*** LISTED RECORDS

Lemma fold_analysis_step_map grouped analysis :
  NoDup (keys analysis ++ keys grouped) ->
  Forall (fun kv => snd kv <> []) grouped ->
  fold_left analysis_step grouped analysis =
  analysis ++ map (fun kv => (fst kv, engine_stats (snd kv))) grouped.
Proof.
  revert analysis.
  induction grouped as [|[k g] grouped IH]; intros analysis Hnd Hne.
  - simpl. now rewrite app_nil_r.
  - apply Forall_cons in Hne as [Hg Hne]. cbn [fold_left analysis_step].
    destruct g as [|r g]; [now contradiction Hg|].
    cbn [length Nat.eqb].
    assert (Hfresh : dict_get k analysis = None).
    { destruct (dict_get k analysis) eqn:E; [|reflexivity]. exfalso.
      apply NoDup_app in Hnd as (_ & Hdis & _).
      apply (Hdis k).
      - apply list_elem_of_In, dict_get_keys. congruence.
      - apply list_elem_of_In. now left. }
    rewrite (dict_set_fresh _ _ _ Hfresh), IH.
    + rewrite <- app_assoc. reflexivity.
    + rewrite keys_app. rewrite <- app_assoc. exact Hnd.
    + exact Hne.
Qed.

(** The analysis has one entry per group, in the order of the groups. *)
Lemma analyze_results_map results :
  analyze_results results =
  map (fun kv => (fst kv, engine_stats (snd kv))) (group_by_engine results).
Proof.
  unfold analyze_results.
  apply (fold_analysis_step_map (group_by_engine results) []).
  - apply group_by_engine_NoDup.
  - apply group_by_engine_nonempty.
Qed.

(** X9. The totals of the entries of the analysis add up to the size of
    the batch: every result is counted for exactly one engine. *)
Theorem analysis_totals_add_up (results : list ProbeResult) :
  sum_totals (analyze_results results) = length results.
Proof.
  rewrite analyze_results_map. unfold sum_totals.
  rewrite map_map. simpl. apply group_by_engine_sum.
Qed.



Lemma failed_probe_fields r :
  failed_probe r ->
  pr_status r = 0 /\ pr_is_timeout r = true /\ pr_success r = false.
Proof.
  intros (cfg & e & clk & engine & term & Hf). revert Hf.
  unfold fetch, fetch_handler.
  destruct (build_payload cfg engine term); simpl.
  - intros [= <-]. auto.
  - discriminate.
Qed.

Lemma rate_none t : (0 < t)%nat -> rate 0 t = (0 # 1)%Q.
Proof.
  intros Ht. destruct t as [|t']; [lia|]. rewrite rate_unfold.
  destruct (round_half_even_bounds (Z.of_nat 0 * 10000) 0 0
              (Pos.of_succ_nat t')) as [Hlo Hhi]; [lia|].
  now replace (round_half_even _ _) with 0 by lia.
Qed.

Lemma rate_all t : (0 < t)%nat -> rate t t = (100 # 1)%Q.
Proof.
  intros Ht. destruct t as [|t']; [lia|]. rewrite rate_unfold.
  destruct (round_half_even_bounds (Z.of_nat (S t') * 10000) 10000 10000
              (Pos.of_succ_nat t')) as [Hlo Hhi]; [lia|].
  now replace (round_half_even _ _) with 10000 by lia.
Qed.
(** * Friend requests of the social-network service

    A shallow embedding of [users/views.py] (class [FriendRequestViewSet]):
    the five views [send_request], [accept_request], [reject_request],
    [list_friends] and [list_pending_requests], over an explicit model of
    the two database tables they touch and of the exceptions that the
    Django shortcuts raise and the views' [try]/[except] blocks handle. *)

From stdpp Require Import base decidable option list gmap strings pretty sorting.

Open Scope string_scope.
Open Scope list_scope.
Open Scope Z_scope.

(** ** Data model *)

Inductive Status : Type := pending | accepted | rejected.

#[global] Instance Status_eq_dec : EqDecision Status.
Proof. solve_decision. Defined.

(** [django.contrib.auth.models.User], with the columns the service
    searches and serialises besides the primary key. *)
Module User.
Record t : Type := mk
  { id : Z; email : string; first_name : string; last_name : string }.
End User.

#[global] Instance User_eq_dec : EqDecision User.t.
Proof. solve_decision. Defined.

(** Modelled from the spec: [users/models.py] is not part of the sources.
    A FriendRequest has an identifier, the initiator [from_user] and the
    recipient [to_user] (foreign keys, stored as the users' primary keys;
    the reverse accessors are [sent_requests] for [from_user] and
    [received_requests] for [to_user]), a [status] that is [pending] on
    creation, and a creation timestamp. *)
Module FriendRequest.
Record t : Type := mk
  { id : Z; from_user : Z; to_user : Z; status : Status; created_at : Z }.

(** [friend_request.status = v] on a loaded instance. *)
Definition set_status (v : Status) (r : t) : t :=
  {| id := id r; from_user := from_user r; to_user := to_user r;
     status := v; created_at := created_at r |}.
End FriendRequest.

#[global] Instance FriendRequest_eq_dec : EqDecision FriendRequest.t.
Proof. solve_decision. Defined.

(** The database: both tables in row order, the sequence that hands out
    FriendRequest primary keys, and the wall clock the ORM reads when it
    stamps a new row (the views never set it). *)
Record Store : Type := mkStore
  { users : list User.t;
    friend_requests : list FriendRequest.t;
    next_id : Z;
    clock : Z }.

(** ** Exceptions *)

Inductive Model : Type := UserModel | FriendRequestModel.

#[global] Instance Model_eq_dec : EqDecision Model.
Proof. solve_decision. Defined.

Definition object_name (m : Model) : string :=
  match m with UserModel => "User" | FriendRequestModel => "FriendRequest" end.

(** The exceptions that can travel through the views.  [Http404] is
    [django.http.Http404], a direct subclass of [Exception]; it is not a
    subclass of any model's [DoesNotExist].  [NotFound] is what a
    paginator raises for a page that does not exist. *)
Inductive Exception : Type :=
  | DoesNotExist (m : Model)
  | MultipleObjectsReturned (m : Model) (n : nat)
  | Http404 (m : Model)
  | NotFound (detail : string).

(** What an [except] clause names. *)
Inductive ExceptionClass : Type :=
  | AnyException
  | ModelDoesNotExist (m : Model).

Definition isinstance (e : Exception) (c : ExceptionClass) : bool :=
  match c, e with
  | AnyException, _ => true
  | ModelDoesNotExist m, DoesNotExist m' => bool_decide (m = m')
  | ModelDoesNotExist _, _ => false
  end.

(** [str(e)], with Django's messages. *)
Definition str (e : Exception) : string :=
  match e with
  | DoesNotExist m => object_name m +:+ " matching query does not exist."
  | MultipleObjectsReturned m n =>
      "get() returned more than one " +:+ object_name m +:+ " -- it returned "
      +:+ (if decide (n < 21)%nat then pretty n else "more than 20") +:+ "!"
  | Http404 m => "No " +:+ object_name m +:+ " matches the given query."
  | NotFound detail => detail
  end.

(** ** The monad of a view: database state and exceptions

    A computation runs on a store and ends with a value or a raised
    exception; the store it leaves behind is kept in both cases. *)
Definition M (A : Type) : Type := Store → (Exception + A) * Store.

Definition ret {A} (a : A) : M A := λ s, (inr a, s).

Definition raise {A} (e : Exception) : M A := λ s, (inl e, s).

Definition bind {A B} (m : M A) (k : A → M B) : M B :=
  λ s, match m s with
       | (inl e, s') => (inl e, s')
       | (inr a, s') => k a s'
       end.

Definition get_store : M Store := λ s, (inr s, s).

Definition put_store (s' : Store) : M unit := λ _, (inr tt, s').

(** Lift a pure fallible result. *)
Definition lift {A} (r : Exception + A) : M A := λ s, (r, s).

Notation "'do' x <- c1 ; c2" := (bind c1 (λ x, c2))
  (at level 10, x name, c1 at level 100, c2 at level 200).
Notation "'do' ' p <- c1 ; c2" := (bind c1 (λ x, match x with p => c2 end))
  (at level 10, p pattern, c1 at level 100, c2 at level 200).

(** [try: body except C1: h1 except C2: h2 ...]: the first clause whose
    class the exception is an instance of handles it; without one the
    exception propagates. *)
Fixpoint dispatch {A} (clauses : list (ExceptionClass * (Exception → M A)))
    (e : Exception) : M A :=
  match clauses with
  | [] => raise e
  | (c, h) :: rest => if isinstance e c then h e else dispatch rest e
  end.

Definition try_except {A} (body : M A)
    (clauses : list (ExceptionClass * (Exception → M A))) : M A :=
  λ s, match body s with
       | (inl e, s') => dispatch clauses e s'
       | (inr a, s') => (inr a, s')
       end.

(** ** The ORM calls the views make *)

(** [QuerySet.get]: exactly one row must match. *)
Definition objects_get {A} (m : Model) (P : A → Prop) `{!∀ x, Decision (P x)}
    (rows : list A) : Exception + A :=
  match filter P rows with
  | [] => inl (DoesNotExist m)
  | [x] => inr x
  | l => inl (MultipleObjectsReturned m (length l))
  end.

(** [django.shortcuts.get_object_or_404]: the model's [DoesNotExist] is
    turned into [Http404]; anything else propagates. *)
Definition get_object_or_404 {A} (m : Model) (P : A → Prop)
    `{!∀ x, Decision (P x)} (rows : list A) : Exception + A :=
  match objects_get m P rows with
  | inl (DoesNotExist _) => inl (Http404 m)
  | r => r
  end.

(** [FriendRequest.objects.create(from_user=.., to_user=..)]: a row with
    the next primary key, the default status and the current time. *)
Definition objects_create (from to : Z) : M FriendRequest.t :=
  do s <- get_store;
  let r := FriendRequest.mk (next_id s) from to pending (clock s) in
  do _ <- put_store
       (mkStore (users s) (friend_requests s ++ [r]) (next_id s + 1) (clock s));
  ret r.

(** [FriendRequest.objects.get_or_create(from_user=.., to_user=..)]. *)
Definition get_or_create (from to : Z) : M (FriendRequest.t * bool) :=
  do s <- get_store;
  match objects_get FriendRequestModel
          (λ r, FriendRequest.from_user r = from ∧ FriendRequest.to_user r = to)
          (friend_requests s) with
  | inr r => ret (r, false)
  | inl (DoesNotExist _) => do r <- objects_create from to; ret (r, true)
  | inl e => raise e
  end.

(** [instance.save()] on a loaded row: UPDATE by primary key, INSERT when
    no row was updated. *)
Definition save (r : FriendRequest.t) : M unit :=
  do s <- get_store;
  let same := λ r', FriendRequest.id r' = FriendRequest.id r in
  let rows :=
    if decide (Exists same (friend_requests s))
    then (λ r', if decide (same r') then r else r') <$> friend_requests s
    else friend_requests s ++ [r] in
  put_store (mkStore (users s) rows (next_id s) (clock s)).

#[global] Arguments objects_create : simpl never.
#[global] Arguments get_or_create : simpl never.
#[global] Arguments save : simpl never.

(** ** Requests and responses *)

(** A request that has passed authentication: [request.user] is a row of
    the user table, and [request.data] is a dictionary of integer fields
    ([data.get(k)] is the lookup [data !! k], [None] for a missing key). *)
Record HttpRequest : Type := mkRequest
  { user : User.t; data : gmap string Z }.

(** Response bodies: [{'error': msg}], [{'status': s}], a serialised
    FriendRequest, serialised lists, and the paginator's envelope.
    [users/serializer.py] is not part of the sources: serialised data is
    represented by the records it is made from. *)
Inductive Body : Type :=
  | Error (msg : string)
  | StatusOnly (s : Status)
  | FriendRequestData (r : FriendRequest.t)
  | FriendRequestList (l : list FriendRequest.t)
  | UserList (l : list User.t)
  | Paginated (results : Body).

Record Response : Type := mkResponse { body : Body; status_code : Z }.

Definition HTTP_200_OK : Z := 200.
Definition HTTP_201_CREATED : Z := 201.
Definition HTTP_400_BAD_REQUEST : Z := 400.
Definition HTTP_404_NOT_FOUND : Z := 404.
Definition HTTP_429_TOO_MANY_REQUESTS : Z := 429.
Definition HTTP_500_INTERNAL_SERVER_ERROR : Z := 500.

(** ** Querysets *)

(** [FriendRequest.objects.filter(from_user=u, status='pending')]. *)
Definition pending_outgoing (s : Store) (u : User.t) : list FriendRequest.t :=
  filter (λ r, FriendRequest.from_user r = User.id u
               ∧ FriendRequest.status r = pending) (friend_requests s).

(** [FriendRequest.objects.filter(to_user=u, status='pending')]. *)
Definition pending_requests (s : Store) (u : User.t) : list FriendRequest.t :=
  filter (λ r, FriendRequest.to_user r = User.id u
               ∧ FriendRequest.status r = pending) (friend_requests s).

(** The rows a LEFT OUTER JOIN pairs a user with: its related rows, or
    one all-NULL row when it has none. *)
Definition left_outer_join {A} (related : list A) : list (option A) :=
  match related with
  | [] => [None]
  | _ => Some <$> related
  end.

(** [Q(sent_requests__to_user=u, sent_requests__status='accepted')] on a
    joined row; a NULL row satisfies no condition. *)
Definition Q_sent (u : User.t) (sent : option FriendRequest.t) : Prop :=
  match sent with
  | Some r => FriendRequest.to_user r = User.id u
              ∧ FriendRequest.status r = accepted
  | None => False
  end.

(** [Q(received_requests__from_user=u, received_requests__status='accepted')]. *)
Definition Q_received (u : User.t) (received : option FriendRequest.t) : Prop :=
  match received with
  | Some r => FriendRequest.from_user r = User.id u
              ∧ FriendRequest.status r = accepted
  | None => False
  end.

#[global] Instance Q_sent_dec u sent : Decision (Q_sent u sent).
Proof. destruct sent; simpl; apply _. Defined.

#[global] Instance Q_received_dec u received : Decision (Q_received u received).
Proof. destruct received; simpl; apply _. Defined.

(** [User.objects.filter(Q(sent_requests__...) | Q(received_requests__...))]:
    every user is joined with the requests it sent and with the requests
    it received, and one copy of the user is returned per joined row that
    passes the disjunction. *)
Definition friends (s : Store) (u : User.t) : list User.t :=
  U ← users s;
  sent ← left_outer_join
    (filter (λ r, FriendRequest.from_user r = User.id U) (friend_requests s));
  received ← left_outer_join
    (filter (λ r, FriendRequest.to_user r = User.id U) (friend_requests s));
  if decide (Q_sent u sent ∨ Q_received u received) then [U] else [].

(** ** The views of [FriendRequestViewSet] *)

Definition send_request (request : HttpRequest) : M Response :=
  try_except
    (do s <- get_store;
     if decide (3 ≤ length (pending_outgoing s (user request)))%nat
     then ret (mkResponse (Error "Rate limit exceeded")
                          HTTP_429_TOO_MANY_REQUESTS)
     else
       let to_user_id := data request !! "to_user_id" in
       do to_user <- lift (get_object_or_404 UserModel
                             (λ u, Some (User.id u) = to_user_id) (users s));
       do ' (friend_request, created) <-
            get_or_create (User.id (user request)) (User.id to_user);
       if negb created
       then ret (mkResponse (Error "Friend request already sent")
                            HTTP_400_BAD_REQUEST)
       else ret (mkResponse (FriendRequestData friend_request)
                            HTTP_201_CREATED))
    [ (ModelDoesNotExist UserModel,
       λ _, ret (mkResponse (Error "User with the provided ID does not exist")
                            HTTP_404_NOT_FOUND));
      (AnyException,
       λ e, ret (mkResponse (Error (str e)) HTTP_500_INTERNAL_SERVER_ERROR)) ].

******

_YOUR ASSIGNMENT_
If the string "more" appears in a line of the entries, report the line.

_ANSWER SPACE_
      "get() returned more than one " +:+ object_name m +:+ " -- it returned "
      +:+ (if decide (n < 21)%nat then pretty n else "more than 20") +:+ "!"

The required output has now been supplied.